"Squidgy"
We're not sure if this is a strictly scientific term, but if we were describing sea anemones, we'd say they were "squidgy".
And "immortal".
Yep. It transpires that these soft-bodied critters (they're animals, not plants), clinging to ocean rocks, waiting to paralyse passing fish, hold the potential for eternal life.
"As far as we know, these are immortal animals," Dan Rokhsar, professor of genetics at the University of California, Berkeley, told the BBC. "They live a very long time - one was documented to have lived 100 years. They don't have old age. They live forever and proliferate, just getting bigger."

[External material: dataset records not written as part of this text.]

(** X3: [invert()] keeps every event in place and leaves only the null mark
    and [OUTSIDE]; applied twice it does not give the selection back, what
    was selected is then [OUTSIDE] throughout; applied three times it is
    [invert()] once. *)
Theorem invert_flattens_selection (stream : list MarkedEvent) :
  _unmark (InvertTransformation stream).1 = _unmark stream
  ∧ Forall (λ item, item.1 = None ∨ item.1 = Some OUTSIDE)
           (InvertTransformation stream).1
  ∧ (feed InvertTransformation (InvertTransformation stream)).1
    = map (λ item, (if selected item then Some OUTSIDE else None, item.2)) stream
  ∧ feed InvertTransformation (feed InvertTransformation (InvertTransformation stream))
    = InvertTransformation stream.
Proof.
  unfold InvertTransformation. rewrite !feed_returned. cbn [fst].
  repeat split.
  - unfold _unmark. rewrite map_map. apply map_ext. by intros [[] ?].
  - apply Forall_map, Forall_true. intros [[] ?]; simpl; auto.
  - rewrite map_map. apply map_ext. by intros [[] ?].
  - f_equal. rewrite !map_map. apply map_ext. by intros [[] ?].
Qed.

Section Unselected.
Context (element content : list (Event QName)).

Lemma wrap_unselected inrun (stream : list MarkedEvent) :
  Forall (λ item, item.1 = None) stream →
  inrun = false →
  wrap_loop element inrun stream = (stream, Returned).
Proof.
  intros Hnone ->. induction Hnone as [|[mark event] rest Hm _ IH]; [done|].
  simpl in Hm. subst. simpl. by rewrite IH.
Qed.
Definition is_import_error (e : exn) : bool :=
  match exn_class_of e with ImportError => true | OtherException => false end.

(** The records the handlers of the module write. *)
Definition no_api_record : event :=
  EvLog DEBUG "Material library exposes no pending-refresh wait API; continuing".

Definition material_failure_record (e : exn) : event :=
  match exn_class_of e with
  | ImportError => EvLog DEBUG "Material library not available; skipping wait"
  | OtherException => EvLog WARNING ("Failed to wait for material refreshes: " +:+ exn_str e)
  end.

Definition async_failure_record (e : exn) : event :=
  match exn_class_of e with
  | ImportError => EvLog DEBUG "Omniverse async engine not available; skipping wait_for_tasks"
  | OtherException => EvLog WARNING ("Failed to wait for async tasks: " +:+ exn_str e)
  end.

Definition scene_failure_record (e : exn) : event :=
  EvLog DEBUG ("Scene update during settle failed: " +:+ exn_str e).

Definition sim_failure_record (e : exn) : event :=
  EvLog DEBUG ("Sim render during settle failed: " +:+ exn_str e).

(** The text of the warning for [e] raised by [o]. *)
Definition warning_text (o : op) (e : exn) : string :=
  (if is_material_op o then "Failed to wait for material refreshes: "
   else "Failed to wait for async tasks: ") +:+ exn_str e.

(** Every warning of [t] comes right after an operation of one of the two
    waits that raised something other than an [ImportError], and carries
    the text of that exception; [prev] is the event before [t]. *)
Fixpoint warnings_after (prev : option event) (t : list event) : bool :=
  match t with
  | [] => true
  | ev :: t' =>
      match ev with
      | EvLog WARNING msg =>
          match prev with
          | Some (EvCall o (Some e)) =>
              (is_material_op o || is_async_op o) && negb (is_import_error e) &&
              String.eqb msg (warning_text o e)
          | _ => false
          end
      | _ => true
      end && warnings_after (Some ev) t'
  end.

Definition warnings_justified (t : list event) : bool := warnings_after None t.

(** A computation returned rather than raised. *)
Definition returned {A} (r : result A) : bool :=
  match r with Ok _ => true | Raise _ => false end.

(** The scene updates a settle loop of [n] passes can attempt.  When the
    loop returned: all [n], which returned; or fewer, of which the last
    raised and the others returned.  When the loop raised: at least one
    and at most [n], which all returned. *)
Definition scene_shape (n : nat) (loop_returned : bool) (us : list (Z * option exn)) : Prop :=
  if loop_returned then
    us = replicate n (0, None) \/
    exists (k : nat) e, (k < n)%nat /\ us = replicate k (0, None) ++ [(0, Some e)]
  else exists k : nat, (0 < k <= n)%nat /\ us = replicate k (0, None).
Lemma slice_length off n (a : bytes) : off + n <= length a -> length (slice off n a) = n.
Proof. intros H. unfold slice. rewrite length_firstn, length_skipn. lia. Qed.


(** A regular file of at most [2^30] bytes is read whole; a larger one is
    turned away. *)
Lemma readall_regular (o : os) filename text :
  regular_file o filename text -> (Z.of_nat (length text) <= 2 ^ 30)%Z ->
  readall o filename = Read_done 0 (Some (text ++ [NUL])) (Z.of_nat (length text)).
Proof.
  intros (h & Hx & Hd & He & sb & Hs & Hr & Hsz) Hlen. rewrite <- Hd in *.
  apply readall_complete; try assumption.
  - intros sb' Hs' _. rewrite Hs in Hs'. injection Hs' as <-. lia.
  - right. exists sb. repeat split; try assumption. lia.
Qed.

Lemma readall_too_large (o : os) filename text :
  regular_file o filename text -> (2 ^ 30 < Z.of_nat (length text) < 2 ^ 63)%Z ->
  readall o filename = Read_done (-2) None 0.
Proof.
  intros (h & Hx & Hd & He & sb & Hs & Hr & Hsz) Hlen.
  unfold readall. rewrite Hx, Hs, Hr.
  replace (maxmsgsize <? st_size sb mod 2 ^ 64)%Z with true; [reflexivity|].
  symmetry. apply Z.ltb_lt. rewrite Hsz. unfold maxmsgsize.
  change (2 ^ 30)%Z with 1073741824%Z in *.
  change (2 ^ 63)%Z with 9223372036854775808%Z in *.
  change (2 ^ 64)%Z with 18446744073709551616%Z.
  rewrite Z.mod_small by lia. lia.
Qed.

Lemma readallorfail_read (o : os) filename d len w :
  readall o filename = Read_done 0 (Some d) len ->
  readallorfail o filename w = (Done (d, len), w).
Proof. intros H. unfold readallorfail. rewrite H. reflexivity. Qed.

Lemma readallorfail_regular (o : os) filename text w :
  regular_file o filename text -> (Z.of_nat (length text) <= 2 ^ 30)%Z ->
  readallorfail o filename w = (Done (text ++ [NUL], Z.of_nat (length text)), w).
Proof. intros H1 H2. apply readallorfail_read. now apply readall_regular. Qed.

Lemma readallorfail_too_large (o : os) filename text w :
  regular_file o filename text -> (2 ^ 30 < Z.of_nat (length text) < 2 ^ 63)%Z ->
  readallorfail o filename w = (Errx "is too large", w).
Proof.
  intros H1 H2. unfold readallorfail. rewrite (readall_too_large H1 H2). reflexivity.
Qed.

Lemma readallorfail_inv (o : os) filename w d len w' :
  readallorfail o filename w = (Done (d, len), w') ->
  readall o filename = Read_done 0 (Some d) len /\ w' = w.
Proof.
  unfold readallorfail, stuck, errx, ret.
  destruct (readall o filename) as [rv m l| |]; try discriminate.
  destruct (rv =? 0)%Z eqn:E.
  - apply Z.eqb_eq in E. subst rv. destruct m as [m|]; [|discriminate].
    intros H. injection H as <- <- <-. split; reflexivity.
  - destruct (rv =? -1)%Z; [discriminate|]. destruct (rv =? -2)%Z; discriminate.
Qed.
(** ** [SharedLibsRule.analyze] *)

(** The diagnostics of the rule, one constructor per message template,
    with the values the template is filled with.  Where the code passes
    [str(list(s))] for a set [s], or a string joined from the elements of
    a set, the constructor carries the set. *)
Inductive Msg :=
  | library_no_package_associated (path : string) (files : gset string)
  | libdepends_missing_provides (key pkg : string) (files : gset string)
  | libraries_needed (libraries needing : gset string)
  | link_level_dependence (pkg : string) (libraries : gset string)
  | libdepends_detected_satisfied (key pkg : string) (files : gset string)
  | libdepends_detected_but_optional (key pkg : string) (files : gset string)
  | libdepends_detected_not_included (key pkg : string) (files : gset string)
  | libdepends_not_needed (entry : string)
  | libdepends_without_version (entry : string)
  | libdepends_by_namcap_sight (keys : gset string)
  | libprovides_satisfied (key : string) (files : gset string)
  | libprovides_unsatisfied (key : string) (files : gset string)
  | libprovides_missing (entry : string)
  | libprovides_without_version (entry : string)
  | libprovides_by_namcap_sight (keys : gset string)
  | dependency_is_testing_release (pkg : string).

Their incredible, unusual structure allows them to regrow any aspect of their body, from limbs to mouth (which doubles as an anus). If an anemone were kept in a safe environment free from predators and with a plentiful food source, it could theoretically keep replenishing cells and living in perpetual youth.
"You should see tumours in these animals, but we have very few descriptions of that. They are constantly replenishing themselves without getting cancer," said Rokhsar. "If I look at a sea anemone today and compare it to a week later the same structure will be there but many of the cells will have been replaced."

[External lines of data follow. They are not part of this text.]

Definition lenient_response : HistoryResponse.t :=
  {| HistoryResponse.timestamp := 100;
     HistoryResponse.gw_mac := JString "AA:BB:CC:DD:EE:FF";
     HistoryResponse.tags :=
       [{| TagData.mac := "11:22:33:44:55:66";
           TagData.rssi := 1;
           TagData.timestamp := 95;
           TagData.data := [x0a; x0b]%byte;
           TagData.age_seconds := Some 5 |}];
     HistoryResponse.coordinates := JString "" |}.

(** A JSON number. *)
Definition is_json_number (v : json) : bool :=
  match v with
  | JInt _ | JFloat _ => true
  | _ => false
  end.

(** A gateway that answers every request with status 200 and [body]. *)
Definition gateway_serving (body : json) : Api.session :=
  fun _ => Api.Response 200 (Return body).

(** A gateway that answers every request with [status] and [body]. *)
Definition gateway_answering (status : Z) (body : result json) : Api.session :=
  fun _ => Api.Response status body.

(** A gateway on which [session.get] raises [e]. *)
Definition gateway_raising (e : exn) : Api.session :=
  fun _ => Api.GetRaises e.

(** *** Vocabulary of the further properties *)

(** A body that decodes: [data] holds a dict with a [timestamp] that
    [int()] converts and a [gw_mac]; [tags] is absent, or a dict without a
    malformed entry. *)
Definition well_formed_body (body : json) : Prop :=
  exists payload timestamp_field response_timestamp,
    field body "data" = Some payload /\
    field payload "timestamp" = Some timestamp_field /\
    int timestamp_field = Return response_timestamp /\
    (field payload "tags" = None \/
     exists ms,
       field payload "tags" = Some (JObject ms) /\
       forall mac entry, In (mac, entry) (dict_of_members ms) -> ~ malformed entry) /\
    field payload "gw_mac" <> None.

Definition is_dict (v : json) : bool :=
  match v with
  | JObject _ => true
  | _ => false
  end.

Definition is_ascii (c : ascii) : bool := (code c <? 128)%N.

Definition is_ascii_lower (c : ascii) : bool := in_range 97 122 c.

(** What a poll reported: the list it returned, nothing when it raised. *)
Definition report (r : result (list TagData.t)) : list TagData.t :=
  match r with
  | Return changed => changed
  | Raise _ => []
  end.

Definition reported (rs : list (result (list TagData.t))) : list TagData.t :=
  flat_map report rs.

Definition has_mac (k : string) (tag : TagData.t) : bool :=
  String.eqb (TagData.mac tag) k.

(** The last record of [l] with the mac [k]. *)
Definition most_recent (k : string) (l : list TagData.t) : option TagData.t :=
  List.find (has_mac k) (rev l).

(** Home Assistant finding the gateway new, and finding it configured. *)
Definition ha_accepts : ConfigFlow.unique_id_calls := fun _ _ => Return tt.


Definition example_input : ConfigFlow.user_input :=
  {| ConfigFlow.CONF_HOST := "192.168.1.10";
     ConfigFlow.CONF_TOKEN := Some (JString "  s3cret ") |}.

(** A body with [tags] set to null. *)
Definition null_tags_body : json :=
  JObject
    [("data"%string,
      JObject
        [("timestamp"%string, JInt 100);
         ("gw_mac"%string, JString "AA:BB:CC:DD:EE:FF");
         ("tags"%string, JNull)])].

(** A later response: the example's beacon with another payload, and a
    second beacon. *)
Definition later_body : json :=
  JObject
    [("data"%string,
      JObject
        [("timestamp"%string, JInt 110);
         ("gw_mac"%string, JString "AA:BB:CC:DD:EE:FF");
         ("tags"%string,
          JObject
            [("11:22:33:44:55:66"%string,
              JObject
                [("rssi"%string, JInt (-71));
                 ("timestamp"%string, JInt 108);
                 ("data"%string, JString "0201060303aaff")]);
             ("77:88:99:AA:BB:CC"%string,
              JObject
                [("rssi"%string, JInt (-55));
                 ("timestamp"%string, JInt 109);
                 ("data"%string, JString "ff")])])])].

Definition later_tag : TagData.t :=
  {| TagData.mac := "11:22:33:44:55:66";
     TagData.rssi := -71;
     TagData.timestamp := 108;
     TagData.data := [x02; x01; x06; x03; x03; xaa; xff]%byte;
     TagData.age_seconds := Some 2 |}.

Definition second_tag : TagData.t :=
  {| TagData.mac := "77:88:99:AA:BB:CC";
     TagData.rssi := -55;
     TagData.timestamp := 109;
     TagData.data := [xff]%byte;
     TagData.age_seconds := Some 1 |}.

Definition later_response : HistoryResponse.t :=
  {| HistoryResponse.timestamp := 110;
     HistoryResponse.gw_mac := JString "AA:BB:CC:DD:EE:FF";
     HistoryResponse.tags := [later_tag; second_tag];
     HistoryResponse.coordinates := JString "" |}.

(** [earlier_coordinator] after a poll that fetched [later_body]. *)
Definition later_coordinator : Coordinator.t :=
  {| Coordinator.host := "192.168.1.10";
     Coordinator.token := None;
     Coordinator.last_tag_datas :=
       <["77:88:99:AA:BB:CC"%string := second_tag]>
         (<["11:22:33:44:55:66"%string := later_tag]> earlier_cache) |}.

End Terms.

The frustration for Rokhsar and his team is that they have no idea how the anemones replenish their cells in such a way - let alone identifying how the process might be harnessed to help human cellular systems.
"We would love to be able to find a gene or pathway that allows it to avoid ageing," said Rokhsar.
So you can forget any ideas you might have been hatching about harvesting, eating or even so much as licking anemones, okay? Leave that to the scientists.